Ahmed Noman, Hassan Ahmad, Aziz Hafiza Fatima, Enam S Ather
Department of Neurosurgery, Aga Khan University Hospital, Karachi, Sindh, Pakistan.
Department of Surgery, Aga Khan University Hospital, Karachi, Sindh, Pakistan.
Surg Neurol Int. 2025 Aug 22;16:350. doi: 10.25259/SNI_319_2025. eCollection 2025.
Chondromas are benign tumors accounting for 0.2-0.3% of all intracranial tumors. They are composed of embryonic cartilaginous material and mostly occur in extradural locations or less frequently in paranasal sinuses, choroid plexus, and dura. In this report, we present a case where a young patient presented with bifrontal parafalcine chondroma.
A 32-year-old female presented with headache for the past 2 years along with blurry vision and forgetfulness for the past 2 months. Magnetic resonance imaging (MRI) brain showed a bifrontal mixed-intensity lesion located in the parasagittal region on T2-weighted sequence with areas of hypo and hyperintensities. The lesion showed areas of heterogeneous contrast enhancement. She underwent neuronavigation-guided bifrontal craniotomy and maximum safe resection of the lesion. Postoperative MRI showed near total resection of the lesion along with development of acute infarcts in bilateral frontotemporal lesion. Her postoperative course was complicated by anterior cerebral artery territory infarcts, contributing to low Glasgow Coma Scale and left-sided weakness. She experienced recurrent seizures and respiratory complications, necessitating elective tracheostomy. After a 25-day hospital stay, she was discharged. At 4-month follow-up, she showed significant neurological improvement, including resolution of lower-limb weakness and tracheostomy removal. However, MRI suggested tumor recurrence, which remained stable at 6- and 9-month follow-ups.

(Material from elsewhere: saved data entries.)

Lemma balances_enter M n o L :
  balances M n L -> o_id o = n -> 0 < o_quantity o ->
  balances (<[n := o]> M) (n + 1) (enter n (o_quantity o) L).
Proof.
  intros [Hpos Hdom Hnext Hsil Hbnd Hopen Hgone] Hid Hq.
  assert (l_entered L !! n = None) as HE.
  { destruct (l_entered L !! n) eqn:E; [|done]. specialize (Hnext n). rewrite E in Hnext. specialize (Hnext ltac:(done)). lia. }
  split; cbn [l_entered l_told l_withdrawn enter].
  - by apply map_Forall_insert_2.
  - intros id. rewrite !lookup_insert_is_Some'. intros [?|?]; [by left|right; auto].
  - intros id. rewrite lookup_insert_is_Some'. intros [?|H]; [lia|]. specialize (Hnext id H). lia.
  - intros id [H _]%lookup_insert_None. auto.
  - intros id q [[<- <-]|[_ H]]%lookup_insert_Some; [|auto]. rewrite (Hsil _ HE). lia.
  - intros id q [[<- <-]|[Hne H]]%lookup_insert_Some Hw.
    + rewrite (Hsil _ HE). unfold qty. rewrite lookup_insert_eq. cbn. lia.
    + unfold qty. rewrite lookup_insert_ne by done. by apply Hopen.
  - intros id Hw. destruct (Hgone id Hw) as [H1 H2]. assert (id <> n) by (intros ->; rewrite HE in H2; by destruct H2).
    by rewrite !lookup_insert_ne.
Qed.

Lemma balances_trades M n L ts evs :
  balances M n L -> sound_trades M ts -> (forall id, told id evs = traded id ts) ->
  balances (foldl fill_trade M ts) n (tell evs L).
Proof.
  intros [Hpos Hdom Hnext Hsil Hbnd Hopen Hgone] Hs He.
  pose proof (trades_positive _ _ Hs Hpos) as Hpos'.
  assert (forall id, is_Some (foldl fill_trade M ts !! id) -> is_Some (M !! id)) as Hsub by (intros id; apply fill_trades_dom).
  assert (forall id, M !! id = None -> traded id ts = 0) as Hnone.
  { intros id Hid. destruct (trades_qty ts M id Hs) as [H1 H2]. pose proof (qty_nonneg _ id Hpos') as H3.
    unfold qty in H1 at 2. rewrite Hid in H1. cbn in H1. lia. }
  split; cbn [l_entered l_told l_withdrawn tell withdraw]; try done.
  - intros id Hid. by apply Hdom, Hsub.
  - intros id Hid. rewrite told_app, He, (Hsil id Hid), Hnone; [done|].
    destruct (M !! id) eqn:E; [|done]. specialize (Hdom id). rewrite E, Hid in Hdom. by destruct Hdom.
  - intros id q Hid. rewrite told_app, He. destruct (trades_qty ts M id Hs) as [H1 H2].
    specialize (Hbnd id q Hid). pose proof (qty_nonneg _ id Hpos') as H3.
    destruct (decide (id ∈ l_withdrawn L)) as [Hw|Hw].
    + rewrite Hnone by by apply Hgone. lia.
    + specialize (Hopen id q Hid Hw). lia.
  - intros id q Hid Hw. rewrite told_app, He. destruct (trades_qty ts M id Hs) as [H1 H2].
    specialize (Hopen id q Hid Hw). lia.
  - intros id Hw. destruct (Hgone id Hw) as [H1 H2]. split; [|done].
    destruct (foldl fill_trade M ts !! id) eqn:E; [|done]. specialize (Hsub id). rewrite E, H1 in Hsub. by destruct Hsub.
Qed.

Lemma balances_withdraw M M' n L ids :
  balances M n L -> (forall id, id ∈ ids -> is_Some (l_entered L !! id)) ->
  (forall id, M' !! id = if decide (id ∈ ids) then None else M !! id) -> balances M' n (withdraw ids L).
Proof.
  intros [Hpos Hdom Hnext Hsil Hbnd Hopen Hgone] Hin HM.
  assert (forall id o, M' !! id = Some o -> M !! id = Some o) as Hsub by (intros id o; rewrite HM; by destruct (decide _)).
  split; cbn [l_entered l_told l_withdrawn tell withdraw]; try done.
  - intros id o H. by apply (Hpos id), Hsub.
  - intros id [o Ho]. apply Hdom. exists o. auto.
  - intros id q Hid Hw. rewrite not_elem_of_union in Hw. destruct Hw as [Hw1 Hw2].
    rewrite <- (Hopen id q Hid Hw2). unfold qty. by rewrite HM, decide_False.
  - intros id Hw. rewrite HM. destruct (decide (id ∈ ids)); [auto|]. apply elem_of_union in Hw as [?|?]; [done|auto].
Qed.

(** ** Commands *)

Definition in_balance (k : Core) (L : Ledger) : Prop := balances (core_orders k) (next_exchange_id_ k) L.

Lemma tell_nil L : tell [] L = L.
Proof. destruct L. unfold tell. cbn. by rewrite app_nil_r. Qed.

Lemma withdraw_one M n L id :
  balances M n L -> is_Some (M !! id) -> balances (delete id M) n (withdraw {[ id ]} L).
Proof.
  intros Hb Hid. apply (balances_withdraw M); [done|..].
  - intros i ->%elem_of_singleton. by apply (ba_dom _ _ _ Hb).
  - intros i. destruct (decide (i ∈ {[id]})) as [->%elem_of_singleton|Hi]; [by rewrite lookup_delete_eq|].
    rewrite lookup_delete_ne by set_solver. done.
Qed.

Lemma new_order_balances route c m L :
  core_inv (core_ m) -> command_ok c -> id_room (core_ m) -> in_balance (core_ m) L ->
  in_balance (core_ (apply_new_order c m))
    (tell (order_fills (risk_ m) route c (core_ m)).*2 (order_entry (risk_ m) c (core_ m) L)).
Proof.
  intros Hk Hc Hroom Hb. set (k := core_ m) in *. unfold order_fills, order_entry. cbv zeta.
  destruct (bool_decide_reflect (check_risk (risk_ m) c k = NONE)) as [Hr|Hr].
  2: { cbn [fmap list_fmap]. by rewrite tell_nil, apply_new_order_rejected. }
  destruct (order_of_acceptable _ _ _ Hk Hc Hr) as (Hok & Hq & Ht & Hf).
  destruct (process_new_map _ _ (ci_engine k Hk) Hok Hf Hq Ht) as (r & b' & ts & Hp & Ha & _ & Hmap).
  pose proof (process_sound _ _ _ _ _ (ci_engine k Hk) Hok Hf Hq Ht Hp) as Hs.
  rewrite (apply_new_order_accepted c m r b' ts Hr (ci_log k Hk) Hp Ha). fold k.
  unfold trades_of. rewrite (engine_eta _ (ci_log k Hk)), Hp. cbn [snd trade_log_].
  unfold in_balance, accepted_core. cbv zeta. set (o := order_of c k) in *.
  match goal with |- balances (core_orders ?k') _ _ =>
    change (core_orders k') with (order_map (all_orders b')); change (next_exchange_id_ k') with (u64 (next_exchange_id_ k + 1)) end.
  assert (u64 (next_exchange_id_ k + 1) = next_exchange_id_ k + 1) as ->.
  { apply u64_id. pose proof (ci_next k Hk). unfold id_room, is_u64 in *. lia. }
  assert (balances (fills_of o (core_book k) ts) (next_exchange_id_ k + 1)
    (tell (fill_events route (record_order (o_id o) (c_session c) (c_client_order_id c) (c_quantity c) (o_side o)
       (tables_ k)) ts).*2 (enter (next_exchange_id_ k) (c_quantity c) L))) as Hfills.
  { apply balances_trades; [by apply (balances_enter _ _ o)|done|]. intros id. eapply told_fills; [|exact Hs].
    apply (record_order_wf _ _ _ _ _ o); [apply (ci_tables k Hk)|]. by apply order_map_none. }
  rewrite Hmap. unfold o in *. cbn [order_of o_type engine_type] in *. destruct (c_order_type c); [|exact Hfills].
  match type of Hfills with balances ?M _ (tell ?evs _) =>
    change (balances (delete (next_exchange_id_ k) M) (next_exchange_id_ k + 1)
      (withdraw {[next_exchange_id_ k]} (tell evs (enter (next_exchange_id_ k) (c_quantity c) L)))) end.
  apply (balances_withdraw _ _ _ _ _ Hfills).
  - intros id ->%elem_of_singleton. cbn. by rewrite lookup_insert_eq.
  - intros id. destruct (decide (id ∈ {[next_exchange_id_ k]})) as [->%elem_of_singleton|Hi]; [by rewrite lookup_delete_eq|].
    rewrite lookup_delete_ne by set_solver. done.
Qed.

Intracranial chondromas are rare neoplasms of the skull mostly presenting in the third decade of life. They are slow growing and can gain enormous size leading to chronic symptoms, particularly long-standing headaches. There is high variability in the location of these tumors, and our analysis suggests that more than 30% of the tumors arise from convexity. Chondromas are a rare entity which makes it difficult to distinguish from craniopharyngioma, pituitary adenoma, and meningioma, so these should be considered as important differentials. Our literature review showed 73.3% of the chondromas appeared hypointense on T1 sequence and 46.7% were found to be heterogenous on T2 sequence which aligns with previous studies. Gross total resection is the gold standard treatment while the role of radio and chemotherapy remains controversial.
软骨瘤是良性肿瘤,占所有颅内肿瘤的0.2 - 0.3%。它们由胚胎软骨组织构成,大多发生于硬膜外部位,较少见于鼻窦、脉络丛和硬脑膜。在本报告中,我们呈现了一例年轻患者出现双侧额部矢旁软骨瘤的病例。
一名32岁女性,过去2年一直头痛,近2个月出现视力模糊和记忆力减退。脑部磁共振成像(MRI)显示,在T2加权序列上,位于矢旁区域的双侧额部混合强度病变,有低信号和高信号区域。该病变有不均匀的对比增强。她接受了神经导航引导下的双侧额部开颅手术,并对病变进行了最大程度的安全切除。术后MRI显示病变几乎完全切除,同时双侧额颞部病变出现急性梗死。她的术后病程因大脑前动脉供血区梗死而复杂化,导致格拉斯哥昏迷评分较低和左侧肢体无力。她出现反复癫痫发作和呼吸并发症,需要进行选择性气管切开术。住院25天后,她出院了。在4个月的随访中,她的神经功能有显著改善,包括下肢无力症状消失和气管切开管拔除。然而,MRI提示肿瘤复发,在6个月和9个月的随访中保持稳定。
颅内软骨瘤是颅骨的罕见肿瘤,大多在生命的第三个十年出现。它们生长缓慢,可长得很大,导致慢性症状,尤其是长期头痛。这些肿瘤的位置高度可变,我们的分析表明,超过30%的肿瘤起源于脑凸面。软骨瘤是一种罕见的疾病,难以与颅咽管瘤、垂体腺瘤和脑膜瘤区分,因此应将这些视为重要的鉴别诊断。我们的文献综述显示,73.3%的软骨瘤在T1序列上呈低信号,46.7%在T2序列上呈不均匀信号,这与先前的研究一致。全切除是金标准治疗方法,而放疗和化疗的作用仍存在争议。